Peter Haworth pete at mollysrevenge.com
Tue Jun 1 13:24:10 EDT 2010


I've been trying to figure out how to use an RTF document as a  
template using pretty much this same methodology.  The problem I ran  
into is that sometimes, for reasons I don;t understand,  the token  
names I put into the document get interspersed with RTF commands, so  
something that looks like "[myToken]" when displayed in Word ends up  
looking like "[my<RTF commands>token]".  That stops my search for  
tokens dead in it's tracks.

Another method I've tried is to set up a Word document with merge  
fields in it and have my application write out a comma delimited file  
that is the source for the merge data.  That works well if you have a  
predictable number of lines you want to print, not so good for  
variable number of lines.

Right now, I've settled on writing out html code from templates that  
are defined within my Application.  I have some conventions to deal  
with "repeating lines".  For example, if I was printing an invoice,  
I'd define one html line in the format of an invoice line and its  
definition would include a code that tells me I need to repeat that  
line for each invoice line I'm printing.  That works quite well  
although so far I haven't figured out how to deal with printing a  
heading at the top of each page.

I guess I should break down and spend some money on a real report  
writer, especially since all my data is stored in an sqlite database  
but it's a fun challenge to figure this stuff out sometimes!

Pete Haworth

On Jun 1, 2010, at 10:00 AM, use-revolution-request at lists.runrev.com  
wrote:

> Message: 16
> Date: Tue, 1 Jun 2010 14:38:10 +0200
> From: Robert Brenstein <rjb at robelko.com>
> Subject: Re: RTF documents as templates
> To: How to use Revolution <use-revolution at lists.runrev.com>
> Message-ID: <p06240805c82aae20435c@[192.168.1.94]>
> Content-Type: text/plain; charset="us-ascii" ; format="flowed"
>
> On 31.05.10 at 10:50 -0700 JosepM apparently wrote:
>> Nop.
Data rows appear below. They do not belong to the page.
(** A transaction whose body settles one Pending transfer. *)
Lemma withTransaction_settles {A} (m : Session A) db :
  (∀ c s a s', m c s = inr (a, s') ->
     ∃ k t t', transfers s !! k = Some t ∧ Transfer.status t = Pending
       ∧ transfers s' = <[k := t']> (transfers s)
       ∧ Transfer.status t' ≠ Pending ∧ sameDeal t t') ->
  rtc dealEvent (transfers db) (transfers (withTransaction m db).1).
Proof.
  intros Hm. unfold withTransaction.
  destruct (m db db) as [e | [a s']] eqn:E; simpl; [done |].
  destruct (Hm _ _ _ _ E) as (k & t & t' & Hk & Hp & -> & Hs & Hd).
  apply rtc_once. by eapply de_settle.
Qed.

Lemma frames_rtc {C} (R : relation C) (x y : C) : y = x -> rtc R x y.
Proof. by intros ->. Qed.

Lemma engineStep_transfers db db' :
  engineStep db db' -> rtc dealEvent (transfers db) (transfers db').
Proof.
  destruct 1.
  - apply frames_rtc, frames_withTransaction, frames_transfers_createContractIn.
  - apply frames_rtc, frames_withTransaction, frames_transfers_renewContractIn.
  - apply frames_rtc, frames_withTransaction, frames_transfers_terminateContractIn.
  - apply frames_rtc, frames_withTransaction,
      frames_transfers_terminateContractIn1.
  - apply withTransaction_settles. intros c s t' s' Hrun.
    apply completeTransferIn_transfers in Hrun
      as (t & Hk & Hp & Htr & Hst & Hdeal & _).
    exists transferId, t, t'. split; [done |]. split; [done |]. split; [done |].
    split; [congruence | done].
  - apply withTransaction_settles. intros c s t' s' Hrun.
    apply completeTransferIn2_transfers in Hrun
      as (t & Hk & Hp & Htr & Hst & Hdeal & _).
    exists transferId, t, t'. split; [done |]. split; [done |]. split; [done |].
    split; [congruence | done].
  - apply frames_rtc.
    unfold ContractService2.processExpiredContracts, withTransaction.
    destruct (ContractService2.expireAll _ 0 db db) as [e | [n s']] eqn:Hrun;
      simpl; [done |].
    by apply expireAll_inr in Hrun as (_ & _ & _ & Htr & _).
  - apply frames_rtc.
    by destruct (sweep_players today
                   (find (ContractService2.isExpiredAt today) (contracts db))
                   0 db) as (_ & Htr & _).
Qed.

Lemma marketStep_transfers db db' :
  marketStep db db' -> rtc dealEvent (transfers db) (transfers db').
Proof.
  destruct 1 as [db' Hstep | k ud | now td | now td | k why | k why | now body].
  - by apply engineStep_transfers.
  - apply frames_rtc. unfold ContractService1.updateContract,
      ContractService1.findByIdAndUpdate.
    repeat case_match; done.
  - destruct (TransferService1.initiateTransfer now td db)
      as [db' [e | [id t]]] eqn:Hrun; simpl.
    + by apply withTransaction_inl in Hrun as ->.
    + destruct (initiateTransfer_inr now td db db' id t (or_introl Hrun))
        as (_ & _ & _ & _ & _ & -> & _ & _ & -> & _).
      apply rtc_once, de_open, newId_fresh.
  - destruct (TransferService2.initiateTransfer now td db)
      as [db' [e | [id t]]] eqn:Hrun; simpl.
    + by apply withTransaction_inl in Hrun as ->.
    + destruct (initiateTransfer_inr now td db db' id t (or_intror Hrun))
        as (_ & _ & _ & _ & _ & -> & _ & _ & -> & _).
      apply rtc_once, de_open, newId_fresh.
  - apply withTransaction_settles. intros c s t' s' Hrun.
    destruct (cancelTransferIn_transfers k why c s t' s' (or_introl Hrun))
      as (t & Hk & Hp & Htr & Hst & Hdeal & _).
    exists k, t, t'. split; [done |]. split; [done |]. split; [done |].
    split; [congruence | done].
  - apply withTransaction_settles. intros c s t' s' Hrun.
    destruct (cancelTransferIn_transfers k why c s t' s' (or_intror Hrun))
      as (t & Hk & Hp & Htr & Hst & Hdeal & _).
    exists k, t, t'. split; [done |]. split; [done |]. split; [done |].
    split; [congruence | done].
  - unfold createTransfer, withTransaction.
    destruct (insertTransfer now body db db) as [e | [[id t] s']] eqn:Hrun;
      simpl; [done |].
    apply insertTransfer_inr in Hrun as (_ & -> & ->). simpl.
    apply rtc_once, de_open, newId_fresh.
Qed.

(** X12.  Across any sequence of operations of the contract service, the
    transfer service (initiate, complete, cancel; either listing) and the
    transfer controller's create, no transfer is ever deleted, the player,
    clubs, fee, date, type, window and sell-on clause of a transfer never
    change, and a transfer that is no longer Pending is never changed
    again. *)
Theorem transfers_are_never_rewritten db db' k t :
  rtc marketStep db db' -> transfers db !! k = Some t ->
  ∃ t', transfers db' !! k = Some t'
        ∧ sameDeal t t'
        ∧ (Transfer.status t ≠ Pending -> t' = t).
Proof.
  intros Hreach. eapply dealEvents_keep. clear k t.
  induction Hreach as [| db1 db2 db3 Hstep _ IH]; [done |].
  etrans; [by apply marketStep_transfers | done].
Qed.

Lemma transfers_are_never_rewritten_witness :
  ∃ t',
    transfers
      (TransferService1.cancelTransfer 0%N "late"
         (TransferService1.completeTransfer Sample.jul2025 0%N None
            (TransferService1.initiateTransfer Sample.jul2025 Sample.sale
               Sample.db1).1).1).1 !! 0%N = Some t'
    ∧ Transfer.status t' = Completed.
Proof.
  destruct (transfers_are_never_rewritten
              (TransferService1.completeTransfer Sample.jul2025 0%N None
                 (TransferService1.initiateTransfer Sample.jul2025 Sample.sale
                    Sample.db1).1).1
              (TransferService1.cancelTransfer 0%N "late"
                 (TransferService1.completeTransfer Sample.jul2025 0%N None
                    (TransferService1.initiateTransfer Sample.jul2025
                       Sample.sale Sample.db1).1).1).1
              0%N
              (Transfer.mk Sample.playerX Sample.clubA Sample.clubB 7000000
                 Sample.jul2025 None Permanent Completed Summer
                 (mkSellOn 0 false) ∅))
    as (t' & Ht' & _ & Hfix).
  - eapply rtc_l; [apply ms_cancelTransfer1 | apply rtc_refl].
  - vm_compute. reflexivity.
  - exists t'. split; [exact Ht' |]. rewrite Hfix; [reflexivity |].
    simpl. discriminate.
Defined.

Ltac refuse k Hk Hst :=
  eexists;
  unfold TransferService1.completeTransfer, TransferService2.completeTransfer,
    TransferService1.cancelTransfer, TransferService2.cancelTransfer,
    withTransaction, TransferService1.completeTransferIn,
    TransferService2.completeTransferIn, TransferService1.cancelTransferIn,
    TransferService2.cancelTransferIn, mbind, Session_bind, inSession;
  rewrite Hk, Hst; simpl; split; reflexivity.

(** X13.  A transfer that is Completed, Cancelled or Failed refuses both
    completion and cancellation (either listing): the call fails with a
    validation error (400) and leaves the store as it was; no budget is
    released or credited a second time. *)
Theorem settled_transfer_refuses_operations now k t db :
  transfers db !! k = Some t -> Transfer.status t ≠ Pending ->
  (∀ cd, ∃ e, TransferService1.completeTransfer now k cd db = (db, inl e)
              ∧ isValidationError e)
  ∧ (∃ e, TransferService2.completeTransfer now k db = (db, inl e)
          ∧ isValidationError e)
  ∧ (∀ why, ∃ e, TransferService1.cancelTransfer k why db = (db, inl e)
                 ∧ isValidationError e)
  ∧ (∀ why, ∃ e, TransferService2.cancelTransfer k why db = (db, inl e)
                 ∧ isValidationError e).
Proof.
  intros Hk Hst.
  assert (bool_decide (Transfer.status t = Pending) = false) as Hb
    by by apply bool_decide_eq_false.
  split; [intros cd; refuse k Hk Hb |].
  split; [refuse k Hk Hb |].
  split; intros why; refuse k Hk Hb.
Qed.

Lemma settled_transfer_refuses_operations_witness :
  ∃ e,
    TransferService1.cancelTransfer 0%N "late"
      (TransferService1.completeTransfer Sample.jul2025 0%N None
         (TransferService1.initiateTransfer Sample.jul2025 Sample.sale
            Sample.db1).1).1
    = ((TransferService1.completeTransfer Sample.jul2025 0%N None
          (TransferService1.initiateTransfer Sample.jul2025 Sample.sale
             Sample.db1).1).1, inl e)
    ∧ isValidationError e.
Proof.
  destruct (settled_transfer_refuses_operations Sample.jul2025 0%N
              (Transfer.mk Sample.playerX Sample.clubA Sample.clubB 7000000
                 Sample.jul2025 None Permanent Completed Summer
                 (mkSellOn 0 false) ∅)
              (TransferService1.completeTransfer Sample.jul2025 0%N None
                 (TransferService1.initiateTransfer Sample.jul2025 Sample.sale
                    Sample.db1).1).1)
    as (_ & _ & Hcancel & _);
    [vm_compute; reflexivity | simpl; discriminate |].
  apply Hcancel.
Defined.

(** X14.  A cancellation that succeeds (either listing) finds the transfer
    Pending and stores it as Cancelled with the reason recorded under
    cancellationReason among its additional terms; the deal and the other
    terms of the transfer, and all players and contracts, stay as they
    were. *)
Theorem cancelTransfer_records_reason k why db db' t' :
  TransferService1.cancelTransfer k why db = (db', inr t')
  ∨ TransferService2.cancelTransfer k why db = (db', inr t') ->
  ∃ t, transfers db !! k = Some t ∧ Transfer.status t = Pending
    ∧ transfers db' = <[k := t']> (transfers db)
    ∧ Transfer.status t' = Cancelled ∧ sameDeal t t'
    ∧ Transfer.additionalTerms t'
      = <["cancellationReason" := MString why]> (Transfer.additionalTerms t)
    ∧ Transfer.contractDetails t' = Transfer.contractDetails t
    ∧ players db' = players db ∧ contracts db' = contracts db.
Proof.
  intros [H | H]; apply withTransaction_inr in H;
    apply (cancelTransferIn_transfers k why db db t' db'); auto.
Qed.

Lemma cancelTransfer_records_reason_witness :
  ∃ t, transfers (TransferService1.initiateTransfer Sample.jul2025 Sample.sale
                    Sample.db1).1 !! 0%N = Some t
       ∧ Transfer.status t = Pending.
Proof.
  destruct (cancelTransfer_records_reason 0%N "late"
              (TransferService1.initiateTransfer Sample.jul2025 Sample.sale
                 Sample.db1).1
              (TransferService1.cancelTransfer 0%N "late"
                 (TransferService1.initiateTransfer Sample.jul2025 Sample.sale
                    Sample.db1).1).1
              (Transfer.mk Sample.playerX Sample.clubA Sample.clubB 7000000
                 Sample.jul2025 None Permanent Cancelled Summer
                 (mkSellOn 0 false) {["cancellationReason" := MString "late"]}))
    as (t & Ht & Hst & _); [left; vm_compute; reflexivity |].
  exists t. split; [exact Ht | exact Hst].
Defined.

(** ** Reading the change log *)

Lemma slice_newest {A} (n : Z) (l : list A) :
  0 < n -> CDC.slice (- n) l = drop (length l - Z.to_nat n) l.
Proof.
  intros Hn. unfold CDC.slice.
  rewrite (proj2 (Z.ltb_lt _ _)) by lia. f_equal. lia.
Qed.

Lemma slice_from {A} (n : Z) (l : list A) :
  0 <= n -> CDC.slice n l = drop (Z.to_nat n) l.
Proof.
  intros Hn. unfold CDC.slice.
  rewrite (proj2 (Z.ltb_ge _ _)) by lia.
  destruct (decide (n <= Z.of_nat (length l))) as [Hle | Hgt].
  - f_equal. lia.
  - rewrite !drop_ge by lia. done.
Qed.

Lemma slice_suffix {A} (n : Z) (l : list A) : CDC.slice n l `suffix_of` l.
Proof. unfold CDC.slice. apply suffix_drop. Qed.

(** X15.  getAllChanges returns an end of the change log, oldest first: for
    a positive limit the newest changes, as many as the limit or the whole
    log if it is shorter (100 by default); for the limit 0 the whole log;
    and for a negative limit -k the log without its k oldest entries. *)
Theorem getAllChanges_returns_newest limit cdc :
  let n := default 100 limit in
  let r := CDC.getAllChanges limit cdc in
  r `suffix_of` CDC.changeLog cdc
  ∧ (0 < n ->
       Z.of_nat (length r) = Z.min n (Z.of_nat (length (CDC.changeLog cdc))))
  ∧ (n = 0 -> r = CDC.changeLog cdc)
  ∧ (n < 0 -> r = drop (Z.to_nat (- n)) (CDC.changeLog cdc)).
Proof.
  simpl. unfold CDC.getAllChanges. split; [apply slice_suffix |].
  split; [| split].
  - intros Hn. rewrite slice_newest, length_drop by done. lia.
  - intros ->. by rewrite slice_from.
  - intros Hn. by rewrite slice_from by lia.
Qed.

Lemma getAllChanges_returns_newest_witness :
  CDC.getAllChanges (Some 0)
    (logged true [SampleCDC.inserted; SampleCDC.updated])
  = [SampleCDC.inserted; SampleCDC.updated]
  ∧ Z.of_nat (length (CDC.getAllChanges (Some 1)
                        (logged true [SampleCDC.inserted; SampleCDC.updated])))
    = 1.
Proof.
  destruct (getAllChanges_returns_newest (Some 0)
              (logged true [SampleCDC.inserted; SampleCDC.updated]))
    as (_ & _ & Hzero & _).
  destruct (getAllChanges_returns_newest (Some 1)
              (logged true [SampleCDC.inserted; SampleCDC.updated]))
    as (_ & Hone & _).
  split.
  - rewrite Hzero; [vm_compute; reflexivity | reflexivity].
  - rewrite Hone; [vm_compute; reflexivity | simpl; lia].
Defined.

Lemma List_filter_sublist {A} (f : A -> bool) (l : list A) :
  List.filter f l `sublist_of` l.
Proof.
  induction l as [| x l IH]; simpl; [done |].
  destruct (f x); by constructor.
Qed.
(** X11.  Cancelling before the worker starts.  When the cancel endpoint has
    accepted a request for a job that no worker holds, the next run of
    [processJob] on it stops at its first poll: it calls no service, enters
    no stage, leaves every step as it was, and ends the job failed with the
    message "Cancelled by user". *)
Theorem cancelled_before_start (w : World) (rev : Revision) (jobId : string) (now : Z)
    (m : Machine) (j : Job.t) :
  jobRow jobId m.(db) = Some j ->
  terminal j.(Job.status) = false ->
  lease_free j (w.(clock) m.(calls)) ->
  let requested := {| db := (cancelJob jobId now m.(db)).2; calls := m.(calls);
                      trace := m.(trace); context := m.(context) |} in
  (cancelJob jobId now m.(db)).1 = 200 /\
  (processJob w rev jobId requested).2.(calls) = m.(calls) /\
  (processJob w rev jobId requested).2.(db).(jobSteps) = m.(db).(jobSteps) /\
  (processJob w rev jobId requested).2.(trace)
  = m.(trace) ++ cancelled_run_events rev jobId j.(Job.settings) /\
  exists j',
    jobRow jobId (processJob w rev jobId requested).2.(db) = Some j' /\
    j'.(Job.status) = failed /\ j'.(Job.errorMessage) = Some "Cancelled by user".
Proof.
  intros Hrow Hterm Hfree requested.
  assert (Hc : cancelJob jobId now m.(db)
               = (200, DatabaseStorage.updatedJobs jobId
                         [Job.Set_cancelRequested (Some true)] now m.(db))).
  { unfold cancelJob. rewrite (getJob_of_row _ _ _ Hrow). cbn [row].
    destruct (Job.status j); try reflexivity; discriminate. }
  split; [now rewrite Hc|].
  set (j0 := DatabaseStorage.applyJobUpdates [Job.Set_cancelRequested (Some true)] now j).
  assert (Hrow0 : jobRow jobId requested.(db) = Some j0).
  { subst requested. cbn [db]. rewrite Hc. cbn [snd].
    rewrite jobRow_updateJob by reflexivity. now rewrite Hrow. }
  assert (Hfree0 : lease_free j0 (w.(clock) requested.(calls))) by exact Hfree.
  pose proof (acquire_granted jobId w.(WORKER_ID) 120 _ _ _ Hrow0 Hfree0) as Hacq.
  rewrite processJob_run, Hacq.
  destruct (acquire_success_inv _ _ _ _ _ Hacq) as (j0' & Hj0' & _ & Elock).
  assert (j0' = j0) by congruence. subst j0'.
  assert (HrowL : jobRow jobId (locked w jobId requested).(db)
                  = Some (DatabaseStorage.setLease w.(WORKER_ID)
                            (w.(clock) requested.(calls)) 120 j0)).
  { unfold locked. cbn [db]. rewrite Elock. cbn [snd].
    rewrite jobRow_updated by reflexivity. now rewrite Hrow0. }
  destruct (processJob_try_cancelled w rev jobId (w.(clock) requested.(calls))
              (locked w jobId requested) _ HrowL eq_refl)
    as (m1 & E & C & S & R & T).
  rewrite E. cbn [snd released failure_recorded calls trace db].
  split; [exact C|]. split.
  { transitivity (jobSteps (db m1)); [reflexivity|]. rewrite S. unfold locked. cbn [db]. rewrite acquire_keeps_steps.
    subst requested. cbn [db]. now rewrite Hc. }
  split; [rewrite T; unfold cancelled_run_events; rewrite <- app_assoc; reflexivity|].
  destruct (job_failed_after_catch w jobId (JsError "Cancelled by user") m1 R)
    as (j' & Hj' & Hs & He).
  exists j'. split; [exact Hj'|]. split; [exact Hs|exact He].
Qed.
My solution was store the entire document and search and  
>> replace before
>> to build the document, and then out as PDF using Quartam PDF  
>> Library and
>> Quartam Reports, but also you can print from a card.
>>
>
> If you need to just print, producing PDF files might be a way to go.
> Using RTF works as well. I used RTF documents as templates to produce
> Word docs. Basically, I created a full blown, properly formatted Word
> doc as template, then replaced variable elements with tokens, in my
> case things like [title], [description]. Rev stack read RTF directly
> into a variable and replaced the tokens, then saved new file. One
> needs to use RTF commands for marking new paragraphs, styles, and
> code non-English characters. I even used to produce Word table with
> varying numbers of rows by marking a repeating code for row in RTF
> and replicating it as many times as needed. Some sleuthing required,
> though, to decipher blocks in RTF.